Saat Postlethwaite menelusuri simpul, lingkaran, dan gambar Kristus yang disalibkan dengan kapurnya, ia merenungkan tidak hanya penderitaan yang disebabkan oleh pandemi tetapi juga tentang masalah rasisme, keadilan, dan hak istimewa. Secara khusus, dia ingat Ahmad Arbery, pelari kulit hitam yang ditembak oleh dua pria kulit putih dalam konfrontasi fatal pada Februari 2020. Dia menuliskan namanya di salib kapur.

Untuk artis yang berbasis di Berkeley Maggie Preston, labirin kapur DIY di jalan di luar rumahnya menjadi cara untuk terhubung dengan tetangga dan putranya yang berusia tiga tahun. Ada hubungan di sini dengan strategi abad pertengahan untuk membawa ziarah yang lebih lama ke dalam gereja atau komunitas. Para sarjana menyarankan labirin itu mungkin didasarkan pada peta Yerusalem, memberikan versi yang lebih kecil dari rute ziarah yang jauh lebih panjang.

Mereka memulai dengan membuat kapur di tempat-tempat yang tidak bisa mereka datangi lagi - akuarium, kebun binatang, perjalanan kereta api - dan kemudian menciptakan labirin sederhana yang dibentuk oleh jalur yang tidak terputus dalam tujuh setengah lingkaran.

“Labirin memberi kami tujuan yang lebih besar, bukan hanya suatu tempat untuk dibayangkan pergi, tetapi jalan memutar untuk benar-benar berjalan dengan kaki kami,” katanya kepada saya.

Ketika para tetangga menemukan labirin, labirin itu mulai menciptakan rasa asli komunitas yang mirip dengan yang dicari banyak orang ketika mereka memulai ziarah yang lebih lama.

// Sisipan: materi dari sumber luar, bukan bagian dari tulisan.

(* ===== verification/Power.v ===== *)
(** * Obedient devices: what [fence_action] does for them

    An interface between the library and an agent, and the contract of [fence_action]
    for every agent that satisfies it. The device has a set of plugs that are on or off.
    After a command it may answer stale states for a while: [lag] bounds the number of
    reads until its answers are the commanded states again. *)

From S2P Require Import Prelude PyStr OptionDefs Effects Fail Action.

Local Open Scope string_scope.

(** ** Total correctness *)

(** The computation returns, with a value and a state that satisfy [Q]. *)
Definition total {D A} (m : M D A) (s : st D) (Q : A → st D → Prop) : Prop :=
  ∃ a s', m s = (Ret a, s') ∧ Q a s'.

Section Total.
Context {D : Type}.
Implicit Types s : st D.

Lemma total_ret {A} (a : A) s (Q : A → st D → Prop) : Q a s → total (mret a) s Q.
Proof. intros H. by exists a, s. Qed.

Lemma total_bind {A B} (m : M D A) (f : A → M D B) s Q :
  total m s (λ a s1, total (f a) s1 Q) → total (m ≫= f) s Q.
Proof.
  intros (a & s1 & Hm & b & s2 & Hf & HQ). exists b, s2.
  by rewrite (bind_Ret _ _ _ _ _ Hm).
Qed.

(** A step whose outcome is known. *)
Lemma total_step {A B} (m : M D A) (f : A → M D B) s a s1 Q :
  m s = (Ret a, s1) → total (f a) s1 Q → total (m ≫= f) s Q.
Proof. intros Hm H. apply total_bind. by exists a, s1. Qed.

Lemma total_weaken {A} (m : M D A) s (Q Q' : A → st D → Prop) :
  total m s Q → (∀ a s', Q a s' → Q' a s') → total m s Q'.
Proof. intros (a & s' & Hm & HQ) H. exists a, s'. auto. Qed.

(** A step, by what is known of it. *)
Lemma total_then {A B} (m : M D A) (f : A → M D B) s P Q :
  total m s P → (∀ a s', P a s' → total (f a) s' Q) → total (m ≫= f) s Q.
Proof. intros Hm Hf. apply total_bind. by eapply total_weaken. Qed.

(** The same run from another state. *)
Lemma total_from {A} (m : M D A) s s1 Q : m s = m s1 → total m s1 Q → total m s Q.
Proof. unfold total. by intros ->. Qed.

Lemma total_try {A} (m : M D A) h s Q : total m s Q → total (try_except m h) s Q.
Proof. intros (a & s' & Hm & HQ). exists a, s'. unfold try_except. by rewrite Hm. Qed.
End Total.

(** ** The interface *)

(** The options that [fence_action] reads and no callback may change. *)
Definition frame_keys : list string :=
  ["--action"; "--plugs"; "--power-wait"; "--power-timeout"; "--stonith-status-sleep";
   "--retry-on"; "--method"; "device_opt"].

(** The options that [fence_action] itself changes. *)
Definition loop_keys : list string := ["--plug"; "--plugs"; "--uuid"; "--action"].

Definition frame {D} (s s' : st D) : Prop :=
  ∀ k, k ∈ frame_keys → s_opts s' !! k = s_opts s !! k.

#[export] Instance frame_preorder {D} : PreOrder (@frame D).
Proof. split; [done|]. intros s1 s2 s3 H1 H2 k Hk. by rewrite H2, H1. Qed.

(** The same device; the options differ at most where [fence_action] writes. *)
Definition same_device {D} (s s' : st D) : Prop :=
  s_dev s' = s_dev s ∧ ∀ k, k ∉ loop_keys → s_opts s' !! k = s_opts s !! k.

Definition on_off (b : bool) : string := if b then "on" else "off".

(** The action is one that fences: a callback may look at it to tell a listing. *)
Definition fencing {D} (s : st D) : Prop :=
  ∃ a, s_opts s !! "--action" = Some (VStr a) ∧ a ∈ ["on"; "off"; "reboot"].

Lemma fencing_frame {D} (s s' : st D) : frame s s' → fencing s → fencing s'.
Proof. intros Hf (a & Ha & Hin). exists a. split; [|done]. rewrite Hf; [done|closed_dec]. Qed.

Lemma fencing_on_off {D} (s : st D) b : s_opts s !! "--action" = Some (VStr (on_off b)) → fencing s.
Proof. intros Ha. exists (on_off b). split; [done|]. destruct b; closed_dec. Qed.

(** The callbacks [get] and [set] of an agent for the plugs [ps] of an obedient device:
    [power] is the commanded state of a plug, [ok] what the agent needs of its options
    and its own variables, and [L] bounds the lag after a command. *)
Class Obedient {D} (ps : list string) (L : nat) (ok : st D → Prop)
    (power : D → string → bool) (lag : D → nat) (get : M D pyval) (set : M D unit) : Prop := {
  ok_same_device : ∀ s s', ok s → same_device s s' → ok s';
  get_answers : ∀ s p, ok s → fencing s → s_opts s !! "--plug" = Some (VStr p) → p ∈ ps →
    total get s (λ v s',
      ok s' ∧ frame s s' ∧ (∀ q, q ∈ ps → power (s_dev s') q = power (s_dev s) q) ∧
      (lag (s_dev s') ≤ Nat.pred (lag (s_dev s)))%nat ∧
      (lag (s_dev s) = O → v = VStr (on_off (power (s_dev s) p))));
  set_obeys : ∀ s p a, ok s → s_opts s !! "--plug" = Some (VStr p) → p ∈ ps →
    s_opts s !! "--action" = Some (VStr (on_off a)) →
    total set s (λ _ s',
      ok s' ∧ frame s s' ∧ (lag (s_dev s') ≤ L)%nat ∧
      ∀ q, q ∈ ps → power (s_dev s') q = (if decide (q = p) then a else power (s_dev s) q))
}.

(** The request, carried out: every requested plug is off after "off" and on after "on" or
    "reboot", and the others are as they were. *)
Definition requested_states (action : string) (plugs : list string) (power : string → bool)
    (q : string) : bool :=
  if decide (q ∈ plugs) then negb (bool_decide (action = "off")) else power q.

(** Several plugs, some of them on and some of them off. *)
Definition mixed (plugs : list string) (power : string → bool) : bool :=
  existsb power plugs && negb (forallb power plugs).

(** What [fence_action] leaves: a set of plugs counts as on as soon as one of them is, and
    "on" then does nothing, so that for mixed plugs the request is not carried out. *)
Definition left_states (action : string) (plugs : list string) (power : string → bool)
    (q : string) : bool :=
  if bool_decide (action = "on") && existsb power plugs then power q
  else requested_states action plugs power q.

(** The options of the loops are numbers, the device reports its status and does not
    force "on"; [T] is the limit of polls. *)
Record settings {D} (T : Z) (s : st D) : Prop := Settings {
  set_timeout : ∃ v, s_opts s !! "--power-timeout" = Some v ∧ py_int v = inl T;
  set_sleep : ∃ v t, s_opts s !! "--stonith-status-sleep" = Some v ∧ py_int v = inl t ∧ (0 ≤ t)%Z;
  set_wait : ∃ v t, s_opts s !! "--power-wait" = Some v ∧ py_int v = inl t ∧ (0 ≤ t)%Z;
  set_retry : ∃ v r, s_opts s !! "--retry-on" = Some v ∧ py_int v = inl r ∧ (1 ≤ r)%Z;
  set_method : ∃ m, default (VStr "") (s_opts s !! "--method") = VStr m;
  set_device_opt : ∃ l, s_opts s !! "device_opt" = Some (VList l) ∧ ("no_status" ∉ l) ∧ ("force_on" ∉ l)
}.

'Belajar kembali untuk berpura-pura'

Kanker Volker telah berkembang ke stadium IV dan dia merayakan perawatan kemo ke-100 pada tahun 2017, tetapi dia masih berjalan dan berdoa secara teratur. Dia menawarkan saran berikut:

“Untuk orang-orang yang memulai Camino halaman belakang mereka sendiri, saya pikir menciptakan mitos adalah pertimbangan yang paling penting. Pelajari peta, belajar mengucapkan nama kota, berjalan di debu dan lumpur, berada di luar sana saat hujan, minum anggur dan makan makanan, belajar kembali berpura-pura. ”Percakapan

tentang Penulis

Kathryn Barush, Thomas E. Bertelsen Jr. Ketua dan Profesor Asosiasi Sejarah Seni dan Agama, Universitas Santa Clara

Artikel ini diterbitkan kembali dari Percakapan di bawah lisensi Creative Commons. Membaca Artikel asli.